(Data extract begins)

Lemma safe_snapshot registry computer wf : safe (workflow_snapshot_body registry computer wf).
Proof.
  apply safe_bind; [apply safe_manager_get|]. intros [row|]; [|apply safe_ret].
  apply safe_bind; [|intros events; apply safe_ret].
  apply safe_map_err. unfold events_after. safe_steps.
Qed.

Lemma safe_lookup_binding wf : safe (lookup_binding wf).
Proof. unfold lookup_binding, get_session_binding. safe_steps. Qed.

#[local] Hint Resolve safe_manager_get safe_computer_body safe_snapshot safe_lookup_binding
  safe_resolve safe_append_event : server.

Lemma quiet_check_computer id : follows quiet (check_computer id).
Proof. apply quiet_same. intros s. unfold check_computer. by destruct (String.eqb id _). Qed.

Lemma quiet_read_object request : follows quiet (read_object request).
Proof. unfold read_object. follow_steps. Qed.

Lemma quiet_refuse_when b r : follows quiet (refuse_when b r).
Proof. unfold refuse_when. follow_steps. Qed.

#[local] Hint Resolve quiet_check_computer quiet_read_object quiet_refuse_when : server.

Lemma quiet_devices query : follows quiet (handle_devices query).
Proof. by apply quiet_same. Qed.

Lemma quiet_computer id : follows quiet (handle_computer id).
Proof. unfold handle_computer. follow_steps. Qed.

Lemma quiet_sysinfo id : follows quiet (handle_sysinfo id).
Proof. unfold handle_sysinfo. follow_steps. Qed.

Lemma quiet_snapshot computer wf : follows quiet (handle_workflow_snapshot computer wf).
Proof. unfold handle_workflow_snapshot. follow_steps. Qed.

Lemma quiet_approval request wf : follows quiet (handle_approval request wf).
Proof. unfold handle_approval. follow_steps. Qed.

Lemma quiet_server_new : follows quiet server_new.
Proof.
  unfold server_new. follow_steps; by apply quiet_same.
Qed.

Lemma server_new_world s : sv_world (server_new s).2 = sv_world s.
Proof.
  unfold server_new, st_bind, st_try, st_lift, fs_read, st_ret, modify. cbn.
  repeat case_match; simplify_eq; done.
Qed.

Lemma quiet_write_tail wf id outcome : follows quiet (write_tail wf id outcome).
Proof. unfold write_tail. follow_steps. Qed.

Lemma quiet_record_run wf id session outcome destructive :
  follows quiet (record_run wf id session outcome destructive).
Proof.
  pose proof (quiet_write_tail wf id outcome). unfold record_run. follow_steps.
Qed.
End Handlers.

#[export] Hint Resolve quiet_write quiet_create_dir quiet_read quiet_persist quiet_touch
  quiet_registry quiet_world quiet_storage_500 quiet_lifecycle_500 safe_open_storage
  safe_manager_open safe_now safe_manager_get safe_lookup_binding safe_resolve safe_append_event
  quiet_read_object quiet_refuse_when quiet_record_run : server.

(** ** The dedupe and the run *)

Section Runs.
Context {env : Env} {host : Host} {paths : Paths} {header_names : HeaderNames}.

(** A method over the database, or a router over it, moves it along [R]. *)
Definition db_moves {E A} (R : relation Db) (m : ST World E A) : Prop :=
  ∀ w, R (db w) (db (m w).2).
Definition router_moves {A} (R : relation Db) (m : ST (InputRouter World) StorageError A) : Prop :=
  ∀ rt, R (db (rt_store rt)) (db (rt_store (m rt).2)).

Lemma router_moves_bind {A B} R `{!PreOrder R} (m : ST (InputRouter World) StorageError A)
    (k : A → ST (InputRouter World) StorageError B) :
  router_moves R m → (∀ a, router_moves R (k a)) → router_moves R (st_bind m k).
Proof.
  intros Hm Hk rt. unfold st_bind. specialize (Hm rt). destruct (m rt) as [[a|e] rt1]; [|done].
  etrans; [exact Hm|apply Hk].
Qed.

Lemma router_moves_try {A} R (m : ST (InputRouter World) StorageError A) :
  router_moves R m → router_moves R (st_try m).
Proof. intros Hm rt. unfold st_try. specialize (Hm rt). by destruct (m rt). Qed.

(Data extract ends)

Copy the records above exactly, from the first line through the line containing "Proof. unfold lookup_binding, get_session_binding.", and include nothing else.

Exercise result:
Lemma safe_snapshot registry computer wf : safe (workflow_snapshot_body registry computer wf).
Proof.
  apply safe_bind; [apply safe_manager_get|]. intros [row|]; [|apply safe_ret].
  apply safe_bind; [|intros events; apply safe_ret].
  apply safe_map_err. unfold events_after. safe_steps.
Qed.

Lemma safe_lookup_binding wf : safe (lookup_binding wf).
Proof. unfold lookup_binding, get_session_binding. safe_steps. Qed.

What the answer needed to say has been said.